PyData NYC 2022

Scaling Python - Bank Edition
11-10, 14:15–15:00 (America/New_York), Central Park East (6th floor)

In this talk, we will explore the replacement of a legacy C++ engine at a large, multinational bank with a modern, scalable solution while taking into account technical, stakeholder and policy constraints. The existing technology fails to process data at the scale required in order to make informed decisions. We demonstrated the ability to scale using the PyData stack and met the bank’s requirements.
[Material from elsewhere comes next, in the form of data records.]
Lemma in_class_spec null head k dn :
  in_class null head dn = if decide (of_class null head (k, dn)) then 1 else 0.
Proof.
  unfold in_class. destruct (decide _) as [[<- <-]|Hn]; [by rewrite !Bool.eqb_reflx|].
  destruct (Bool.eqb _ _ && _) eqn:E; [|done].
  apply andb_true_iff in E as [E1%Bool.eqb_prop E2%Bool.eqb_prop]. by destruct Hn.
Qed.

Lemma class_size_insert null head m k dn :
  m !! k = None -> class_size null head (<[k := dn]> m) = class_size null head m + in_class null head dn.
Proof.
  intros Hk. unfold class_size. rewrite (in_class_spec _ _ k). destruct (decide _) as [Hc|Hc].
  - rewrite map_filter_insert_True by exact Hc. rewrite map_size_insert_None; [lia|].
    by rewrite map_lookup_filter_None; left.
  - rewrite map_filter_insert_False by exact Hc. rewrite delete_id by done. lia.
Qed.

Lemma class_size_delete null head m k dn :
  m !! k = Some dn -> class_size null head m = class_size null head (delete k m) + in_class null head dn.
Proof.
  intros Hk. rewrite <- (insert_delete_id m k dn Hk) at 1.
  apply class_size_insert, lookup_delete_eq.
Qed.

Lemma class_size_update null head m k dn dn' :
  m !! k = Some dn ->
  class_size null head (<[k := dn']> m) =
    class_size null head m - in_class null head dn + in_class null head dn'.
Proof.
  intros Hk. rewrite (class_size_delete null head m k dn Hk).
  rewrite <- insert_delete_eq, class_size_insert by apply lookup_delete_eq. lia.
Qed.

Lemma class_sizes m :
  class_size false true m + class_size true true m + class_size false false m +
  class_size true false m = Z.of_nat (size m).
Proof.
  induction m as [|k dn m Hk IH] using map_ind.
  - unfold class_size. by rewrite !map_filter_empty, map_size_empty.
  - rewrite !class_size_insert, map_size_insert_None by done.
    enough (in_class false true dn + in_class true true dn + in_class false false dn +
            in_class true false dn = 1) by lia.
    unfold in_class. by destruct (is_null dn), (is_head dn).
Qed.

Lemma class_size_range null head m : 0 <= class_size null head m <= Z.of_nat (size m).
Proof.
  pose proof (class_sizes m). assert (forall n h, 0 <= class_size n h m) as Hp by (unfold class_size; lia).
  pose proof (Hp false true). pose proof (Hp true true). pose proof (Hp false false).
  pose proof (Hp true false). destruct null, head; lia.
Qed.

Lemma counter_adjust null head n null' head' (d : dirfrag C) :
  counter null head (adjust_count null' head' n d) =
    if bool_decide ((null, head) = (null', head')) then u32 (counter null head d + n)
    else counter null head d.
Proof. by destruct null, head, null', head'. Qed.

Lemma counter_adjust_eqb null head n null' head' (d : dirfrag C) :
  counter null head (adjust_count null' head' n d) =
    if Bool.eqb null null' && Bool.eqb head head' then u32 (counter null head d + n)
    else counter null head d.
Proof. by destruct null, head, null', head'. Qed.

End Counts.

Section Invariant.
Context {C : Type} `{CephConst} `{CDentryOps C}.
Implicit Types d : dirfrag C.
Implicit Types dn : dentry C.

(** The part of the invariant that is about the dentries. *)
Record items_inv d : Prop := {
  ii_key : forall k dn, df_items d !! k = Some dn -> dn_key dn = k;
  ii_refs : forall k dn, df_items d !! k = Some dn -> refs_ok (dn_obj dn);
  ii_frag : state_test (df_obj d) STATE_DNPINNEDFRAG = true ->
    forall k dn, df_items d !! k = Some dn -> 0 < pins (dn_obj dn) DN_PIN_FRAGMENTING;
  ii_count : forall null head, counter null head d = class_size null head (df_items d);
  ii_small : Z.of_nat (size (df_items d)) < 2 ^ 32
}.

(** The fragment is a well-counted cache object that pins itself once exactly while it has a
    dentry, and once exactly while it has a waiter on a dentry. *)
Record dir_inv d : Prop := {
  dv_items : items_inv d;
  dv_refs : refs_ok (df_obj d);
  dv_child : pins (df_obj d) PIN_CHILD = (if decide (df_items d = ∅) then 0 else 1);
  dv_waiter : pins (df_obj d) PIN_DNWAITER = (if decide (waiting_on_dentry d = ∅) then 0 else 1)
}.

(** Counters stay below their width. *)
Record in_range d : Prop := {
  ir_size : Z.of_nat (size (df_items d)) < 2 ^ 32 - 1;
  ir_ref : co_ref (df_obj d) < 2 ^ 31 - 1;
  ir_dn_ref : forall k dn, df_items d !! k = Some dn -> co_ref (dn_obj dn) < 2 ^ 31 - 1
}.

Lemma num_any_size d : items_inv d -> get_num_any d = Z.of_nat (size (df_items d)).
Proof.
  intros [_ _ _ Hc Hs]. unfold get_num_any. pose proof (class_sizes (df_items d)) as Hsum.
  rewrite <- !Hc in Hsum. simpl in Hsum.
  replace (num_head_items d + num_head_null d + num_snap_items d + num_snap_null d)
    with (Z.of_nat (size (df_items d))) by lia.
  apply u32_id. unfold in_u32. lia.
Qed.

Lemma counts_agree_ok d : items_inv d -> counts_agree d = true.
Proof. intros Hi. unfold counts_agree. rewrite num_any_size by done. apply Z.eqb_refl. Qed.

Lemma size_zero {A} (m : gmap dentry_key_t A) : Z.of_nat (size m) = 0 <-> m = ∅.
Proof. rewrite <- map_size_empty_iff. lia. Qed.

Lemma in_class_self dn : in_class (is_null dn) (is_head dn) dn = 1.
Proof. unfold in_class. by rewrite !Bool.eqb_reflx. Qed.

Lemma in_class_other null head dn :
  (null, head) <> (is_null dn, is_head dn) -> in_class null head dn = 0.
Proof.
  intros Hne. unfold in_class. by destruct null, head, (is_null dn), (is_head dn).
Qed.

(** Adding a dentry and counting it. *)
Lemma items_inv_add d k dn :
  items_inv d -> df_items d !! k = None -> dn_key dn = k -> refs_ok (dn_obj dn) ->
  (state_test (df_obj d) STATE_DNPINNEDFRAG = true -> 0 < pins (dn_obj dn) DN_PIN_FRAGMENTING) ->
  Z.of_nat (size (df_items d)) < 2 ^ 32 - 1 ->
  items_inv (set_items (<[k := dn]> (df_items d)) (adjust_count (is_null dn) (is_head dn) 1 d)).
Proof.
  intros [Hk Hr Hf Hc Hs] Hn Hkey Hro Hfr Hsz. split; simpl.
  - intros k' dn'. destruct (decide (k' = k)) as [->|N].
    + rewrite lookup_insert_eq. by intros [= <-].
    + rewrite lookup_insert_ne by done. apply Hk.
  - intros k' dn'. destruct (decide (k' = k)) as [->|N].
    + rewrite lookup_insert_eq. by intros [= <-].
    + rewrite lookup_insert_ne by done. apply Hr.
  - intros Hst k' dn'. destruct (decide (k' = k)) as [->|N].
    + rewrite lookup_insert_eq. intros [= <-]. by apply Hfr.
    + rewrite lookup_insert_ne by done. by apply Hf.
  - intros null head. rewrite class_size_insert by done.
    change (counter null head (adjust_count (is_null dn) (is_head dn) 1 d) =
      class_size null head (df_items d) + in_class null head dn).
    rewrite counter_adjust, Hc. pose proof (class_size_range null head (df_items d)).
    case_bool_decide as E.
    + injection E as -> ->. rewrite in_class_self. apply u32_id. unfold in_u32. lia.
    + rewrite in_class_other by done. lia.
  - rewrite map_size_insert_None by done. lia.
Qed.

(** Removing a dentry and uncounting it. *)
Lemma items_inv_del d k dn :
  items_inv d -> df_items d !! k = Some dn ->
  items_inv (set_items (delete k (df_items d)) (adjust_count (is_null dn) (is_head dn) (-1) d)).
Proof.
  intros [Hk Hr Hf Hc Hs] Hn. split; simpl.
  - intros k' dn' [_ ?]%lookup_delete_Some. by apply Hk.
  - intros k' dn' [_ ?]%lookup_delete_Some. by eapply Hr.
  - intros Hst k' dn' [_ ?]%lookup_delete_Some. by eapply Hf.
  - intros null head.
    change (counter null head (adjust_count (is_null dn) (is_head dn) (-1) d) =
      class_size null head (delete k (df_items d))).
    rewrite counter_adjust, Hc. pose proof (class_size_range null head (df_items d)).
    pose proof (class_size_range null head (delete k (df_items d))).
    rewrite (class_size_delete null head (df_items d) k dn Hn) in *.
    case_bool_decide as E.
    + injection E as -> ->. rewrite in_class_self in *. rewrite u32_id; [lia|]. unfold in_u32. lia.
    + rewrite in_class_other by done. lia.
  - pose proof (map_size_delete k (df_items d)) as E. rewrite Hn in E. simpl in E. lia.
Qed.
Our team was tasked with building a distributed compute environment that could be used to run valuation adjustment models for a large multinational bank. The bank used a single threaded C++ codebase to create and run these valuation adjustment models. This legacy system fails to process data at the scale required by the bank to make informed decisions. For a single set of models, this process involved loading and summing up 14,000 files consisting of 6 million rows each (24.5 TB). Then, the results are run through one or more valuation adjustment models before the final sets of data can be generated. In the future, the bank wants to be able to process 1,400+ model sets. We experimented with several scaling solutions using several architectures (GPU, SQL Engines, etc.) and settled on a solution that scales sufficiently using Dask. This talk explores our learning process building out this solution while taking into account technical, stakeholder and policy constraints. During this process we tested OmnisciDB(Heavy.AI), RAPIDS, BlazingSQL, Dask, Prefect and Argo Workflows, among many other solutions. In this talk we will present our solutions to remedy these issues, leading to the successful implementation and deployment of a modernized HPC Cluster.


Prior Knowledge Expected

No previous knowledge expected

Anirrudh is a senior software engineer at Quansight, working on problems ranging from computation to full stack application development. In the past, he has worked as a data scientist and has contributed to open source projects. Always curious and excited to learn, he is currently interested in low-powered IoT devices and systems programming. He holds degrees in Physics and Computer Science, and currently resides in New York.

Software Engineer focused on data science and data engineering.

Ph.D. Data Scientist with a passion for solving problems using big data and a little elbow grease.